The US ranks alongside the rest of Europe for most of the data sources that
include the US (many of TI's data sources do not), except for two surveys
which sharply differ:

* TI's own "Bribery Payer's Index", which gives the US a 4.6 out of 10 (a score more compatible with Southeast Asia than North America) in the crosstabs, but for which the actual TI BPI report gives results back in line with Europe.

* IMD's survey from 2010, which gives the US a 6.5 (again, significantly lower than Europe) but for which no actual data appears to be publicly available.

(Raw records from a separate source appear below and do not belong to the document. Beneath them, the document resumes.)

Lemma claim_keeps_winners : winners s1 roomId = winners s roomId.
Proof.
  unfold winners. rewrite claim_keeps_tickets.
  by destruct claim_keeps_round as (_ & -> & _).
Qed.

Lemma claim_marks_one : unclaimed_winners s roomId = unclaimed_winners s1 roomId + 1.
Proof.
  unfold unclaimed_winners. rewrite claim_keeps_tickets.
  destruct claim_keeps_round as (-> & -> & _).
  destruct (co_ticket _ _ _ _ _ _ O) as (t & Ht & _ & _ & Hw).
  apply (unclaimed_mark _ _ _ ticketId t).
  - intros j Hj. apply (co_claimed_others _ _ _ _ _ _ O). congruence.
  - apply (co_unclaimed _ _ _ _ _ _ O).
  - apply (co_claimed _ _ _ _ _ _ O).
  - lia.
  - by rewrite N.sub_0_r.
  - exact Hw.
Qed.

Lemma settled_iff_none_unclaimed st r :
  round_settled st r = true <-> unclaimed_winners st r = 0.
Proof. apply all_claimed_unclaimed. Qed.

(** While a winning ticket is left unclaimed the pool, and with it the fee
    and the share, stay what they were. *)
Lemma claim_keeps_share :
  0 < unclaimed_winners s1 roomId ->
  claim_share s1 roomId = claim_share s roomId /\
  claim_fee s1 roomId = claim_fee s roomId.
Proof.
  intros Hleft.
  assert (Hns : round_settled s1 roomId = false).
  { destruct (round_settled s1 roomId) eqn:E; [|done].
    apply settled_iff_none_unclaimed in E. lia. }
  unfold claim_share, claim_fee. rewrite claim_keeps_winners.
  rewrite (co_room_after _ _ _ _ _ _ O), Hns. done.
Qed.
End ClaimStep.

Lemma failed_execute c env s e : snd (execute c env s) = Failure e -> fst (execute c env s) = s.
Proof.
  unfold execute, transact. destruct (dispatch c env _); simpl; [discriminate | done].
Qed.

Lemma claims_accounting roomId calls : forall s,
  let rs := receipts (claim_calls roomId calls) s in
  let s' := run (claim_calls roomId calls) s in
  total_paid rs = successes rs * claim_share s roomId /\
  successes rs + unclaimed_winners s' roomId = unclaimed_winners s roomId /\
  collectedFees s'
  = collectedFees s
    + (if Room.feesCollected (room_at s roomId) then 0
       else if successes rs =? 0 then 0 else claim_fee s roomId).
Proof.
  induction calls as [|[env tid] rest IH]; intros s; simpl.
  - destruct (Room.feesCollected _); repeat split; lia.
  - destruct (execute (ClaimPrize roomId tid) env s) as [s1 r] eqn:E. simpl.
    destruct r as [effects|e]; simpl.
    + pose proof (claimPrize_success _ _ _ _ _ _ E) as O.
      destruct (IH s1) as (Hpaid & Hleft & Hfees). clear IH.
      fold (claim_calls roomId rest) in *.
      destruct (claim_keeps_round _ _ _ _ _ _ O) as (_ & _ & Hfc).
      rewrite Hfc in Hfees.
      rewrite (co_transfers _ _ _ _ _ _ O). simpl.
      rewrite (claim_marks_one _ _ _ _ _ _ O).
      rewrite Hfees, (co_fees _ _ _ _ _ _ O).
      split; [|split].
      * rewrite Hpaid.
        destruct (N.eq_dec (successes (receipts (claim_calls roomId rest) s1)) 0) as [->|Hn];
          [lia|].
        destruct (claim_keeps_share _ _ _ _ _ _ O ltac:(lia)) as [-> _]. lia.
      * lia.
      * destruct (Room.feesCollected (room_at s roomId)); [lia|].
        destruct (_ =? _) eqn:E0; [apply N.eqb_eq in E0|]; lia.
    + assert (s1 = s) as ->.
      { replace s1 with (fst (execute (ClaimPrize roomId tid) env s)) by (by rewrite E).
        apply (failed_execute _ _ _ e). by rewrite E. }
      apply IH.
Qed.

(** ** The ledger invariants are kept by every write sequence *)

Lemma wf_deploy deployer token : ledger_wf (deploy deployer token).
Proof.
  split; unfold tickets_of, is_claimed, room_at, deploy; simpl;
    intros; rewrite ?load_empty in *; try done; try lia.
Qed.

(** Writes outside the fields the invariants speak about. *)
Lemma wf_core X X' :
  rooms X' = rooms X -> roomTicketsByRound X' = roomTicketsByRound X ->
  ticketClaimed X' = ticketClaimed X -> roomCount X' = roomCount X ->
  activeRoomIds X' = activeRoomIds X ->
  ledger_wf X -> ledger_wf X'.
Proof.
  intros Hr Ht Hc Hn Ha [W1 W2 W3 W4 W5 W6].
  split; unfold room_at, tickets_of, is_claimed in *;
    rewrite ?Hr, ?Ht, ?Hc, ?Hn, ?Ha; assumption.
Qed.

Lemma wf_update_room X roomId f :
  roomId < roomCount X ->
  room_step (room_at X roomId) (f (room_at X roomId)) ->
  ledger_wf X -> ledger_wf (update_room roomId f X).
Proof.
  intros Hlt (Hid & Hfee & Hround & Hst) [W1 W2 W3 W4 W5 W6].
  split.
  - intros r n i t. rewrite tickets_of_update_room. apply W1.
  - intros r n. rewrite tickets_of_update_room, roomCount_update_room. intros Hne.
    destruct (W2 r n Hne) as [Hr Hn]. split; [done|].
    destruct (decide (roomId = r)) as [->|Hd];
      [rewrite room_at_update_room_eq | rewrite room_at_update_room_ne by done]; lia.
  - intros r n i. rewrite is_claimed_update_room, tickets_of_update_room. apply W3.
  - by rewrite activeRoomIds_update_room, roomCount_update_room.
  - intros r. rewrite roomCount_update_room. intros Hr.
    destruct (W5 r Hr) as (A & B & C).
    destruct (decide (roomId = r)) as [->|Hd];
      [rewrite room_at_update_room_eq | by rewrite room_at_update_room_ne by done].
    rewrite Hid, Hfee. repeat split; [done | lia | done].
  - intros r. destruct (W6 r) as [A B].
    destruct (decide (roomId = r)) as [->|Hd];
      [rewrite room_at_update_room_eq | by rewrite room_at_update_room_ne by done].
    destruct Hst as [[E1 E2]|[N1 N2]]; [by rewrite E1, E2 | done].
Qed.

Lemma wf_store_claimed_true X roomId round ticketId :
  ticketId < N.of_nat (length (tickets_of X roomId round)) ->
  ledger_wf X -> ledger_wf (store_claimed roomId round ticketId true X).
Proof.
  intros Hlt [W1 W2 W3 W4 W5 W6].
  split; try done.
  intros r n i. rewrite tickets_of_store_claimed.
  destruct (decide ((roomId, round, ticketId) = (r, n, i))) as [[= <- <- <-]|Hne].
  - done.
  - rewrite is_claimed_store_claimed_ne by done. apply W3.
Qed.

(** [buyTicket]'s three array writes: the new ticket, its index for the
    player, and its claimed flag. *)
Lemma wf_push_ticket X roomId round ts t who :
  tickets_of X roomId round = ts ->
  roomId < roomCount X ->
  Room.roundNumber (room_at X roomId) = round ->
  Ticket.id t = N.of_nat (length ts) /\ Ticket.roomId t = roomId /\
  Ticket.roundNumber t = round ->
  ledger_wf X ->
  ledger_wf (store_claimed roomId round (N.of_nat (length ts)) false
               (push_ticket_id roomId who (N.of_nat (length ts))
                  (store_tickets roomId round (ts ++ [t]) X))).
Proof.
  intros <- Hlt Hround (Hid & Hroom & Hrd) [W1 W2 W3 W4 W5 W6].
  split; try done.
  - intros r n i t0. rewrite tickets_of_store_claimed, tickets_of_push_ticket_id.
    destruct (decide ((roomId, round) = (r, n))) as [[= <- <-]|Hne].
    + rewrite tickets_of_store_tickets_eq. intros Hl.
      apply lookup_app_Some in Hl as [Hl|[Hge Hl]]; [by apply W1|].
      apply list_lookup_singleton_Some in Hl as [Hi <-].
      repeat split; try done. rewrite Hid. f_equal. lia.
    + rewrite tickets_of_store_tickets_ne by done. apply W1.
  - intros r n. rewrite tickets_of_store_claimed, tickets_of_push_ticket_id.
    destruct (decide ((roomId, round) = (r, n))) as [[= <- <-]|Hne].
    + intros _. split; [done|]. destruct (W5 roomId Hlt) as (_ & B & _).
      change (1 <= round <= Room.roundNumber (room_at X roomId)). lia.
    + rewrite tickets_of_store_tickets_ne by done. apply W2.
  - intros r n i. rewrite tickets_of_store_claimed, tickets_of_push_ticket_id.
    destruct (decide ((roomId, round, N.of_nat (length (tickets_of X roomId round)))
                      = (r, n, i))) as [[= <- <- <-]|Hne].
    + by rewrite is_claimed_store_claimed_eq.
    + rewrite is_claimed_store_claimed_ne by done.
      rewrite is_claimed_push_ticket_id, is_claimed_store_tickets. intros Hc.
      pose proof (W3 r n i Hc) as Hi.
      destruct (decide ((roomId, round) = (r, n))) as [[= <- <-]|Hne'].
      * rewrite tickets_of_store_tickets_eq, length_app. simpl. lia.
      * by rewrite tickets_of_store_tickets_ne.
Qed.

(** [tickets[i].win = true]. *)
Lemma wf_set_win X roomId round i b :
  ledger_wf X ->
  ledger_wf (store_tickets roomId round
               (alter (Ticket.set_win b) i (tickets_of X roomId round)) X).
Proof.
  intros [W1 W2 W3 W4 W5 W6].
  split; try done.
  - intros r n j t0.
    destruct (decide ((roomId, round) = (r, n))) as [[= <- <-]|Hne].
    + rewrite tickets_of_store_tickets_eq, list_lookup_alter.
      case_decide; [subst j|apply W1].
      destruct (tickets_of X roomId round !! i) as [y|] eqn:Ey; [|done].
      simpl. intros [= <-]. by apply (W1 _ _ _ _ Ey).
    + rewrite tickets_of_store_tickets_ne by done. apply W1.
  - intros r n.
    destruct (decide ((roomId, round) = (r, n))) as [[= <- <-]|Hne].
    + rewrite tickets_of_store_tickets_eq. intros Hne. apply W2.
      intros E. apply Hne. by rewrite E.
    + rewrite tickets_of_store_tickets_ne by done. apply W2.
  - intros r n j. rewrite is_claimed_store_tickets. intros Hc.
    pose proof (W3 r n j Hc) as Hi.
    destruct (decide ((roomId, round) = (r, n))) as [[= <- <-]|Hne].
    + by rewrite tickets_of_store_tickets_eq, length_alter.
    + by rewrite tickets_of_store_tickets_ne.
Qed.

In both cases, the actual data extracted from these surveys (the TI index is a
meta-analysis of many surveys; a survey of surveys) is "phone surveys to
business leaders"; TI has selected specific questions from these surveys as
indicative and discarded the rest of them. In the IMD case, for instance,
there appears to be one question at all that's selected from the survey: "Is
there bribery or corruption, yes or no".

A 6.5 score from the IMD report puts the US in the 6-7 band along with
Estonia, Malaysia, Spain, and Israel. This seems like an extraordinary claim,
as is the claim that there is less bribery in Qatar and Chile than in the US.

Similarly, the 4.x score in the BPI survey puts the US in a band with China,
Russia, the Czech Republic, the Philippines and Argentina. This _is_ an
extraordinary claim, requiring extraordinary evidence.

If you excluded the BPI and IMD surveys from the data set, the US would
probably be duking it out for tenths of a point at the top of the list with
the rest of Europe. As it stands, we're simply in the top quintile, unlike
China.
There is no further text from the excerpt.